Today’s AI Trends in Cybersecurity
The defining trend for AI is optimization and application of different techniques and technologies to improve the performance of deep neural networks in different applications within the domain of cybersecurity. The use of new and slightly adapted deep neural network architectures and the experience of using deep neural networks provides for incremental improvements and increase the applicability for cybersecurity.
Another trend is the use of multi-layered systems with high performance, low latency, low false positive models based on traditional machine learning closer to the edge while centralizing the vaster, more complex and more resolving analytics using big data and crowd sourced data through deep learning in the cloud.

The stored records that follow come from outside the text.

(** * botic/validator: the validation and sanitization chain engine

    A shallow embedding of [lib/validator.js] (release 2.1.0, the revision
    with [hasUnvalidatedProperties] and the two-argument [optional]) and the
    properties of its chain engine.

    The JavaScript heap is explicit: a [Validation] object and its [messages]
    array live at locations of a store, the session keeps a location per
    field name, and the chain a caller holds is either such a location or a
    [VoidValidation].  Numbers are IEEE 754 doubles, the kernel's [float].
    What the program takes from its environment (Ringo's [strings] and
    [dates] modules, and the coercions of ECMAScript on strings, numbers and
    objects that have no closed form) is the interface [Host]. *)

From Stdlib Require Import ZArith Ascii String.
From Stdlib Require Import Floats.PrimFloat Floats.SpecFloat Floats.FloatOps.
From stdpp Require Import gmap strings list.

Local Open Scope Z_scope.

(* stdpp's set_solver clears hypotheses by name *)
#[local] Set Warnings "-clear-no-such-hyp".

(** ** ECMAScript values *)

Definition loc := positive.

(** A primitive value, or an object known by its identity only (an array, a
    [Date], a function, ... found in the validated object). *)
Inductive val :=
  | VUndefined
  | VNull
  | VBool (b : bool)
  | VNum (n : float)
  | VStr (s : string)
  | VObj (o : loc).
(** * Effects and motion over a run *)

(** *** Power-up effects and motion parameters *)

Lemma playInv_ext (s s' : GameState) :
  powerUps s' = powerUps s -> activePowerUps s' = activePowerUps s ->
  direction s' = direction s -> speed s' = speed s ->
  playInv s -> playInv s'.
Proof.
  unfold playInv, effectsSound, motionSound. intros -> -> -> ->. trivial.
Qed.

Lemma playInv_set_powerUps (l : list (option Kind.t)) (s : GameState) :
  length l = 3%nat -> playInv s -> playInv (set_powerUps l s).
Proof.
  intros Hl ((_ & Hfx) & Hm). split; [split |]; assumption.
Qed.

Lemma playInv_set_slowMo (v : SlowMo) (s : GameState) :
  slowMo_active v = true /\ 0 < duration v \/ v = mkSlowMo false 0 ->
  playInv s -> playInv (set_slowMo v s).
Proof.
  intros Hv ((Hl & _ & Hsn & Hss) & Hm). split; [| exact Hm].
  unfold effectsSound. cbn. auto.
Qed.

Lemma playInv_set_safetyNet (v : SafetyNet) (s : GameState) :
  v = mkSafetyNet true 1 \/ v = mkSafetyNet false 0 ->
  playInv s -> playInv (set_safetyNet v s).
Proof.
  intros Hv ((Hl & Hsm & _ & Hss) & Hm). split; [| exact Hm].
  unfold effectsSound. cbn. auto.
Qed.

Lemma playInv_set_superSize (v : SuperSize) (s : GameState) :
  v = mkSuperSize true 2 \/ v = mkSuperSize true 1 \/ v = mkSuperSize false 0 ->
  playInv s -> playInv (set_superSize v s).
Proof.
  intros Hv ((Hl & Hsm & Hsn & _) & Hm). split; [| exact Hm].
  unfold effectsSound. cbn. auto.
Qed.

Lemma playInv_set_activePowerUps (s : GameState) :
  playInv s -> playInv (set_activePowerUps noActivePowerUps s).
Proof.
  intros ((Hl & _) & Hm). split; [| exact Hm].
  unfold effectsSound. cbv zeta.
  splits;
    [ exact Hl | right; reflexivity | right; reflexivity
    | right; right; reflexivity ].
Qed.

Lemma playInv_set_direction (v : Q) (s : GameState) :
  v = 1 \/ v = -1 -> playInv s -> playInv (set_direction v s).
Proof. intros Hv (He & _ & Hsp). split; [exact He | split; assumption]. Qed.

Lemma playInv_set_speed (v : Q) (s : GameState) :
  0.12 <= v <= 0.7 -> playInv s -> playInv (set_speed v s).
Proof. intros Hv (He & Hd & _). split; [exact He | split; assumption]. Qed.

Lemma DIFFICULTIES_bounds (d : Difficulty) :
  0.12 <= initial (DIFFICULTIES d) <= 0.7
  /\ 0.12 <= max (DIFFICULTIES d) <= 0.7
  /\ 0 <= inc (DIFFICULTIES d).
Proof. destruct d; splits; by_compute. Qed.

(** A field assignment that the invariant reads. *)
Ltac play_write :=
  match goal with
  | |- playInv (set_powerUps (<[_ := _]> _) _) =>
      apply playInv_set_powerUps;
      [ rewrite length_insert;
        match goal with H : playInv _ |- _ => exact (proj1 (proj1 H)) end |]
  | |- playInv (set_powerUps [None; None; None] _) =>
      apply playInv_set_powerUps; [reflexivity |]
  | |- playInv (set_activePowerUps noActivePowerUps _) =>
      apply playInv_set_activePowerUps
  | |- playInv (set_slowMo (mkSlowMo true ?d) _) =>
      apply playInv_set_slowMo;
      [ left; split; [reflexivity | first [ by_compute | cbn [duration];
          match goal with
          | H : Qle_bool _ 0 = false |- _ => apply Qle_bool_false in H; exact H
          end ] ] |]
  | |- playInv (set_slowMo (mkSlowMo false 0) _) =>
      apply playInv_set_slowMo; [right; reflexivity |]
  | |- playInv (set_safetyNet (mkSafetyNet true 1) _) =>
      apply playInv_set_safetyNet; [left; reflexivity |]
  | |- playInv (set_superSize (mkSuperSize true 2) _) =>
      apply playInv_set_superSize; [left; reflexivity |]
  | H : playInv ?s
    |- playInv (set_safetyNet (mkSafetyNet _ (uses (safetyNet (activePowerUps ?s)) - 1)) ?s) =>
      apply playInv_set_safetyNet; [| exact H];
      destruct H as ((_ & _ & [Hn | Hn] & _) & _);
      rewrite Hn in *; cbn in *; first [ discriminate | auto ]
  | H : playInv ?s
    |- playInv (set_superSize (mkSuperSize _ (count (superSize (activePowerUps ?s)) - 1)) ?s) =>
      apply playInv_set_superSize; [| exact H];
      destruct H as ((_ & _ & _ & [Hn | [Hn | Hn]]) & _);
      rewrite Hn in *; cbn in *; first [ discriminate | auto ]
  | |- playInv (set_direction (if _ then -1 else 1) _) =>
      apply playInv_set_direction; [case_if; auto |]
  | H : playInv ?s |- playInv (set_direction (direction ?s * -1) ?s) =>
      apply playInv_set_direction; [| exact H];
      destruct H as (_ & [Hd | Hd] & _); rewrite Hd; [right | left];
      reflexivity
  | |- playInv (set_speed (initial (DIFFICULTIES ?d)) _) =>
      apply playInv_set_speed; [exact (proj1 (DIFFICULTIES_bounds d)) |]
  | H : playInv ?s
    |- playInv (set_speed (Qmin (max (DIFFICULTIES ?d)) (speed ?s + inc (DIFFICULTIES ?d))) ?s) =>
      apply playInv_set_speed; [| exact H];
      destruct (DIFFICULTIES_bounds d) as (_ & [Hlo Hhi] & Hinc);
      destruct H as (_ & _ & [Hslo Hshi]);
      split;
      [ apply Q.min_glb; [exact Hlo | lra]
      | eapply Qle_trans; [apply Q.le_min_l | exact Hhi] ]
  end.

Ltac play_same P f s :=
  first
    [ apply (playInv_ext s (f s) eq_refl eq_refl eq_refl eq_refl)
    | play_write ].

Ltac play_call0 _ := fail.

Lemma playInv_triggerShake (amp dur : Q) (s : GameState) :
  playInv s -> playInv (triggerShake amp dur s).
Proof.
  intros H. cbv delta [triggerShake]. cbv beta.
  repeat inv_step play_same play_call0.
Qed.
(** Rounding is faithful: a number of the format that bounds the exact
    value bounds the rounded one. *)
Lemma binary_round_aux_bounds (sx : bool) (mx ex : Z) (lx : location) (lo hi : Z) :
  0 <= mx -> unitExp <= ex ->
  ex <= fexp64 (Zdigits2 mx + ex) ->
  OnGrid lo -> OnGrid hi ->
  LB mx ex lx lo -> UB mx ex lx hi ->
  exists a,
    finiteb (binary_round_aux 53 1024 sx mx ex lx) = true
    /\ scf (binary_round_aux 53 1024 sx mx ex lx) = cond_Zopp sx a
    /\ lo <= a <= hi.
Proof.
  intros Hmx HE Hex Hlo Hhi [Hl1 Hl2] [Hu1 Hu2].
  destruct (binary_round_aux_shape sx mx ex lx Hmx Hex)
    as (Hm' & He' & Hn & m1 & Hm1 & ->).
  set (e' := fexp64 (Zdigits2 mx + ex)) in *.
  set (k := e' - ex) in *.
  set (m' := mx / 2 ^ k) in *.
  assert (Hk : 0 <= k) by (unfold k; lia).
  assert (Pk : 0 < 2 ^ k) by (apply Z.pow_pos_nonneg; lia).
  assert (Hdiv : m' * 2 ^ k <= mx < (m' + 1) * 2 ^ k).
  { unfold m'. pose proof (Z.div_mod mx (2 ^ k) ltac:(lia)).
    pose proof (Z.mod_pos_bound mx (2 ^ k) Pk). nia. }
  assert (Ee : e' = ex + k) by (unfold k; lia).
  assert (HD : sc m' e' <= sc mx ex).
  { rewrite Ee, <- sc_shift by lia. apply sc_le; lia. }
  assert (HU : sc (mx + 1) ex <= sc (m' + 1) e').
  { rewrite Ee, <- sc_shift by lia. apply sc_le; lia. }
  assert (Gm' : grid m' e') by (split; [lia|split; assumption]).
  assert (HEe : unitExp <= e') by lia.
  assert (Hgap : forall z, OnGrid z -> sc m' e' < z -> sc (m' + 1) e' <= z).
  { intros z (mz & ez & Gz & Hz & ->) Hlt.
    apply grid_gap; try assumption. destruct Gz as [_ [? _]]. unfold unitExp. lia. }
  assert (Hbounds : lo <= sc m1 e' <= hi).
  { destruct Hm1 as [->|[-> Hinex]].
    - split; [|lia].
      destruct (Z_le_gt_dec lo (sc m' e')) as [|Hgt]; [assumption|exfalso].
      pose proof (Hgap lo Hlo ltac:(lia)). lia.
    - split; [lia|].
      apply Hgap; [exact Hhi|].
      destruct lx as [|c].
      + assert (Hnd : mx mod 2 ^ k <> 0) by (intros Hd; apply Hinex; auto).
        assert (m' * 2 ^ k < mx).
        { unfold m'. pose proof (Z.div_mod mx (2 ^ k) ltac:(lia)).
          pose proof (Z.mod_pos_bound mx (2 ^ k) Pk). nia. }
        assert (sc m' e' < sc mx ex); [|lia].
        rewrite Ee, <- sc_shift by lia. apply sc_lt; lia.
      + assert (sc mx ex < hi) by (apply Hu2; discriminate). lia. }
  assert (Hm1r : 0 <= m1 <= 2 ^ 53) by (destruct Hm1 as [->|[-> _]]; lia).
  assert (Hn1 : -1074 < e' -> 2 ^ 52 <= m1)
    by (intros Hgt; specialize (Hn Hgt); destruct Hm1 as [->|[-> _]]; lia).
  destruct (renorm_value sx m1 e' hi Hm1r He' Hn1 Hhi ltac:(lia)) as [Hf Hv].
  exists (sc m1 e'). split; [exact Hf|]. split; [exact Hv|exact Hbounds].
Qed.
(* ===== verification/Json.v ===== *)
(** * JSON values, their encodings and the renderings used on the wire

    Models what the Control API uses of Python's [json], [uuid] and [datetime]
    modules: [json.dumps] with and without [ensure_ascii], [str(uuid)],
    [datetime.isoformat], and the byte measures the program derives from them
    ([protocol.py], [command_budget.py], [thread_snapshot.py],
    [realtime.py]). *)

From stdpp Require Import base list gmap.
From Stdlib Require Import NArith ZArith Lia.
From S2P Require Import Prelude.

(** ** Values

    A float is kept as the text [json.dumps] emits for it, together with
    whether it is finite ([allow_nan=False] rejects the others).  A dict is an
    association list: Python dicts keep insertion order and have no duplicate
    key. *)

#[warnings="-register-all"]
Inductive json :=
| JNull
| JBool (b : bool)
| JInt (z : Z)
| JFloat (finite : bool) (text : pystr)
| JStr (s : pystr)
| JArr (l : list json)
| JObj (l : list (pystr * json)).

#[global] Instance json_inhabited : Inhabited json := populate JNull.

Section json_induction.
  Context (P : json → Prop).
  Context (Hnull : P JNull) (Hbool : ∀ b, P (JBool b)) (Hint : ∀ z, P (JInt z)).
  Context (Hfloat : ∀ f t, P (JFloat f t)) (Hstr : ∀ s, P (JStr s)).
  Context (Harr : ∀ l, Forall P l → P (JArr l)).
  Context (Hobj : ∀ l, Forall (λ kv, P kv.2) l → P (JObj l)).

Fixpoint json_rect_forall (j : json) : P j :=
  match j with
  | JNull => Hnull
  | JBool b => Hbool b
  | JInt z => Hint z
  | JFloat f t => Hfloat f t
  | JStr s => Hstr s
  | JArr l =>
      Harr l ((fix go l : Forall P l :=
        match l with
        | [] => List.Forall_nil _
        | x :: l => List.Forall_cons _ x l (json_rect_forall x) (go l)
        end) l)
  | JObj l =>
      Hobj l ((fix go l : Forall (λ kv, P kv.2) l :=
        match l with
        | [] => List.Forall_nil _
        | x :: l => List.Forall_cons _ x l (json_rect_forall x.2) (go l)
        end) l)
  end.
End json_induction.

(** ** Dict operations *)

Fixpoint assoc_get (k : pystr) (l : list (pystr * json)) : option json :=
  match l with
  | [] => None
  | (k', v) :: l => if decide (k = k') then Some v else assoc_get k l
  end.

(** [d[k] = v]: in place for a present key, at the end for a new one. *)
Fixpoint assoc_set (k : pystr) (v : json) (l : list (pystr * json)) : list (pystr * json) :=
  match l with
  | [] => [(k, v)]
  | (k', v') :: l =>
      if decide (k = k') then (k, v) :: l else (k', v') :: assoc_set k v l
  end.

(** [v.get(k)] for a dict, nothing for any other value. *)
Definition jget (k : pystr) (j : json) : option json :=
  match j with JObj l => assoc_get k l | _ => None end.

Definition is_dict (j : json) : bool := match j with JObj _ => true | _ => false end.

Definition jstr (j : json) : option pystr := match j with JStr s => Some s | _ => None end.

(** ** Decimal, hexadecimal and zero padded renderings *)

Definition digit (d : Z) : N := Z.to_N (48 + d).

Fixpoint dec_digits (fuel : nat) (n : Z) (acc : list N) : list N :=
  match fuel with
  | O => acc
  | S fuel =>
      let acc := digit (n mod 10) :: acc in
      if (n / 10 =? 0)%Z then acc else dec_digits fuel (n / 10) acc
  end.

(** [str(z)]: the fuel is the bit length, at least one decimal digit each. *)
Definition py_str_int (z : Z) : list N :=
  let n := Z.abs z in
  let body := dec_digits (S (Z.to_nat (Z.log2 n))) n [] in
  if (z <? 0)%Z then 45%N :: body else body.

(** [int(text)] on a text of decimal digits. *)
Fixpoint parse_dec (l : list N) (acc : Z) : Z :=
  match l with
  | [] => acc
  | c :: l => parse_dec l (10 * acc + (Z.of_N c - 48))
  end.

Definition py_int (s : pystr) : Z := parse_dec (codepoints s) 0.

Fixpoint padded (k : nat) (n : Z) : list N :=
  match k with
  | O => []
  | S k => padded k (n / 10) ++ [digit (n mod 10)]
  end.

Definition hex_digit (d : Z) : N :=
  if (d <? 10)%Z then Z.to_N (48 + d) else Z.to_N (87 + d).

Fixpoint hex_padded (k : nat) (n : Z) : list N :=
  match k with
  | O => []
  | S k => hex_padded k (n / 16) ++ [hex_digit (n mod 16)]
  end.

(** A UUID is its 128-bit integer; [str(u)] is the hyphenated form. *)
Definition uuid_str (u : N) : pystr :=
  let h := hex_padded 32 (Z.of_N u) in
  PyStr (take 8 h ++ [45%N] ++ take 4 (drop 8 h) ++ [45%N] ++ take 4 (drop 12 h)
         ++ [45%N] ++ take 4 (drop 16 h) ++ [45%N] ++ drop 20 h).

(** ** Timestamps

    An aware UTC [datetime] is its number of microseconds since the epoch.
    The civil date of a day number is computed with the proleptic Gregorian
    calendar, as Python's [datetime] does. *)

Definition day_micros : Z := 86400000000.

Definition civil_of_days (z : Z) : Z * Z * Z :=
  let z := (z + 719468)%Z in
  let era := (z / 146097)%Z in
  let doe := (z - era * 146097)%Z in
  let yoe := ((doe - doe / 1460 + doe / 36524 - doe / 146096) / 365)%Z in
  let doy := (doe - (365 * yoe + yoe / 4 - yoe / 100))%Z in
  let mp := ((5 * doy + 2) / 153)%Z in
  let d := (doy - (153 * mp + 2) / 5 + 1)%Z in
  let m := (if mp <? 10 then mp + 3 else mp - 9)%Z in
  let y := (yoe + era * 400 + (if m <=? 2 then 1 else 0))%Z in
  (y, m, d).

(** [_iso]: [value.isoformat().replace("+00:00", "Z")]; the fraction is left
    out when the microseconds are zero. *)
Definition iso (t : Z) : pystr :=
  let '(y, m, d) := civil_of_days (t / day_micros) in
  let us := (t mod day_micros)%Z in
  let s := (us / 1000000)%Z in
  let frac := (us mod 1000000)%Z in
  PyStr (padded 4 y ++ [45%N] ++ padded 2 m ++ [45%N] ++ padded 2 d ++ [84%N]
         ++ padded 2 (s / 3600) ++ [58%N] ++ padded 2 ((s / 60) mod 60) ++ [58%N]
         ++ padded 2 (s mod 60)
         ++ (if (frac =? 0)%Z then [] else 46%N :: padded 6 frac) ++ [90%N]).

(** ** [json.dumps] with compact separators *)

Definition u_escape (n : N) : list N := [92; 117]%N ++ hex_padded 4 (Z.of_N n).

(** The escapes both modes share: quotes, backslash and the short forms. *)
Definition short_escape (c : N) : option (list N) :=
  if (c =? 34)%N then Some [92; 34]%N
  else if (c =? 92)%N then Some [92; 92]%N
  else if (c =? 10)%N then Some [92; 110]%N
  else if (c =? 13)%N then Some [92; 114]%N
  else if (c =? 9)%N then Some [92; 116]%N
  else if (c =? 12)%N then Some [92; 102]%N
  else if (c =? 8)%N then Some [92; 98]%N
  else None.

(** [ensure_ascii=True]: everything outside [' '..'~'] becomes [\uXXXX], a
    code point beyond the BMP a surrogate pair. *)
Definition escape_ascii (c : N) : list N :=
  match short_escape c with
  | Some e => e
  | None =>
      if ((32 <=? c) && (c <=? 126))%N then [c]
      else if (c <? 65536)%N then u_escape c
      else let n := (c - 65536)%N in
           u_escape (55296 + n / 1024)%N ++ u_escape (56320 + n mod 1024)%N
  end.

(** [ensure_ascii=False]: only quotes, backslash and control characters. *)
Definition escape_plain (c : N) : list N :=
  match short_escape c with
  | Some e => e
  | None => if (c <? 32)%N then u_escape c else [c]
  end.

Section dumps.
  Context (escape : N → list N).

Definition dumps_str (s : pystr) : list N :=
  34%N :: concat (escape <$> codepoints s) ++ [34%N].

Fixpoint join_comma (parts : list (list N)) : list N :=
  match parts with
  | [] => []
  | [p] => p
  | p :: parts => p ++ 44%N :: join_comma parts
  end.

Fixpoint dumps (j : json) : list N :=
  match j with
  | JNull => [110; 117; 108; 108]%N
  | JBool true => [116; 114; 117; 101]%N
  | JBool false => [102; 97; 108; 115; 101]%N
  | JInt z => py_str_int z
  | JFloat _ t => codepoints t
  | JStr s => dumps_str s
  | JArr l => 91%N :: join_comma (map dumps l) ++ [93%N]
  | JObj l =>
      123%N :: join_comma (map (λ kv, dumps_str kv.1 ++ 58%N :: dumps kv.2) l) ++ [125%N]
  end.
End dumps.

(** [allow_nan=False] raises when some float is not finite. *)
Fixpoint all_finite (j : json) : bool :=
  match j with
  | JFloat f _ => f
  | JArr l => forallb all_finite l
  | JObj l => forallb (λ kv, all_finite kv.2) l
  | _ => true
  end.

(** [ensure_ascii_json_byte_length]: [None] is its [ValueError]. *)
Definition ensure_ascii_json_byte_length (v : json) : option Z :=
  if all_finite v then Some (Z.of_nat (length (dumps escape_ascii v))) else None.

Definition ensure_ascii_string_content_byte_length (s : pystr) : Z :=
  (Z.of_nat (length (dumps escape_ascii (JStr s))) - 2)%Z.

(** UTF-8 length of a text; a lone surrogate cannot be encoded. *)
Definition utf8_char_len (c : N) : option Z :=
  if (c <? 128)%N then Some 1%Z
  else if (c <? 2048)%N then Some 2%Z
  else if ((55296 <=? c) && (c <=? 57343))%N then None
  else if (c <? 65536)%N then Some 3%Z
  else Some 4%Z.

Fixpoint utf8_len (l : list N) : option Z :=
  match l with
  | [] => Some 0%Z
  | c :: l =>
      match utf8_char_len c, utf8_len l with
      | Some a, Some b => Some (a + b)%Z
      | _, _ => None
      end
  end.

(** [serialized_json_byte_length]: [None] is [ThreadSnapshotTooLarge]. *)
Definition serialized_json_byte_length (v : json) : option Z :=
  utf8_len (dumps escape_plain v).

(** [connector_compact_json_size]: Go's encoder also escapes [<], [>], [&],
    U+2028 and U+2029; unpaired surrogates fall back to the canonical size. *)
Definition go_escape (c : N) : list N :=
  if ((c =? 60) || (c =? 62) || (c =? 38) || (c =? 8232) || (c =? 8233))%N
  then u_escape c else [c].

Definition connector_compact_json_size (v : json) : option Z :=
  match utf8_len (concat (go_escape <$> dumps escape_plain v)) with
  | Some n => Some n
  | None => ensure_ascii_json_byte_length v
  end.

(** ** Decidable equality of values *)

#[global] Instance json_eq_dec : EqDecision json.
Proof.
  unfold EqDecision. fix go 1. intros x y.
  destruct x as [|b|z|f t|s|l|l], y as [|b'|z'|f' t'|s'|l'|l'];
    try (right; congruence).
  - by left.
  - destruct (decide (b = b')); [left|right]; congruence.
  - destruct (decide (z = z')); [left|right]; congruence.
  - destruct (decide (f = f')); [|right; congruence].
    destruct (decide (t = t')); [left|right]; congruence.
  - destruct (decide (s = s')); [left|right]; congruence.
  - assert (Decision (l = l')) as [|]; [|left; congruence|right; congruence].
    revert l'. induction l as [|a l IH]; intros [|a' l']; try (right; congruence).
    + by left.
    + destruct (go a a'); [|right; congruence].
      destruct (IH l'); [left|right]; congruence.
  - assert (Decision (l = l')) as [|]; [|left; congruence|right; congruence].
    revert l'. induction l as [|[k a] l IH]; intros [|[k' a'] l']; try (right; congruence).
    + by left.
    + destruct (decide (k = k')); [|right; congruence].
      destruct (go a a'); [|right; congruence].
      destruct (IH l'); [left|right]; congruence.
Defined.

(** ** Decimal round trip *)

Lemma parse_dec_digits fuel n acc :
  (0 ≤ n < 10 ^ Z.of_nat fuel)%Z → parse_dec (dec_digits fuel n acc) 0 = parse_dec acc n.
Proof.
  revert n acc. induction fuel as [|fuel IH]; intros n acc Hn.
  { simpl in *. f_equal. lia. }
  assert (Hd : (Z.of_N (digit (n mod 10)) - 48 = n mod 10)%Z).
  { unfold digit. pose proof (Z.mod_pos_bound n 10 eq_refl). lia. }
  pose proof (Z.div_mod n 10 ltac:(lia)) as Hdm.
  cbn [dec_digits]. destruct (n / 10 =? 0)%Z eqn:E; reflect_bools.
  - cbn [parse_dec]. f_equal. lia.
  - rewrite IH.
    + cbn [parse_dec]. f_equal. lia.
    + rewrite Nat2Z.inj_succ, Z.pow_succ_r in Hn by lia.
      split; [apply Z.div_pos; lia|]. apply Z.div_lt_upper_bound; lia.
Qed.

Lemma py_int_str n : (0 ≤ n)%Z → py_int (PyStr (py_str_int n)) = n.
Proof.
  intros Hn. unfold py_int, py_str_int. cbv zeta. cbn [codepoints].
  destruct (n <? 0)%Z eqn:E; reflect_bools; [lia|]. rewrite Z.abs_eq by done.
  rewrite parse_dec_digits; [done|]. split; [done|].
  destruct (decide (n = 0%Z)) as [->|Hne]; [done|].
  pose proof (Z.log2_spec n ltac:(lia)) as [_ Hlt].
  pose proof (Z.log2_nonneg n).
  eapply Z.lt_le_trans; [exact Hlt|].
  rewrite Nat2Z.inj_succ, Z2Nat.id by done.
  apply Z.pow_le_mono_l. lia.
Qed.

(** ** UTF-8 and sorted keys *)

Definition utf8_encode_char (c : N) : option (list N) :=
  (if c <? 128 then Some [c]
   else if c <? 2048 then Some [192 + c / 64; 128 + c mod 64]
   else if (55296 <=? c) && (c <=? 57343) then None
   else if c <? 65536 then Some [224 + c / 4096; 128 + (c / 64) mod 64; 128 + c mod 64]
   else Some [240 + c / 262144; 128 + (c / 4096) mod 64; 128 + (c / 64) mod 64;
              128 + c mod 64])%N.

(** [text.encode("utf-8")]; [None] is [UnicodeEncodeError]. *)
Definition utf8_encode (s : pystr) : option (list N) :=
  @concat N <$> mapM utf8_encode_char (codepoints s).

(** Lexicographic order of code points, the order of [sort_keys=True]. *)
Fixpoint lex_le (a b : list N) : bool :=
  match a, b with
  | [], _ => true
  | _ :: _, [] => false
  | x :: a, y :: b => (x <? y)%N || ((x =? y)%N && lex_le a b)
  end.

Fixpoint sort_keys (j : json) : json :=
  match j with
  | JArr l => JArr (map sort_keys l)
  | JObj l =>
      JObj (order_by (λ a b, lex_le (codepoints a.1) (codepoints b.1))
              (map (λ kv, (kv.1, sort_keys kv.2)) l))
  | j => j
  end.

(** [json.dumps(v, sort_keys=True, separators=(",", ":"), ensure_ascii=True)]. *)
Definition canonical_dumps (v : json) : list N := dumps escape_ascii (sort_keys v).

The application of real-time threat intelligence and signaling allows upstream analytics and detection to be enforced downstream and close to the edge, providing additional levels of security and a multi-layered approach that provides protection in the case of failure by one or multiple of the earlier layers in the system.
The Future of AI in Cybersecurity
The future of AI in cybersecurity is in automated defense systems that can learn in dynamic and adversarial contexts. Systems that can learn based on limited amounts of data and autonomously differentiate the good from the bad so they can adapt their defenses to an ever changing and sophisticating threat landscapes.
Whether these future systems will be based on current deep or machine learning technology remains a question, but one thing is sure: artificial intelligence is a requirement to keep ahead of the threats today and even more so in the future.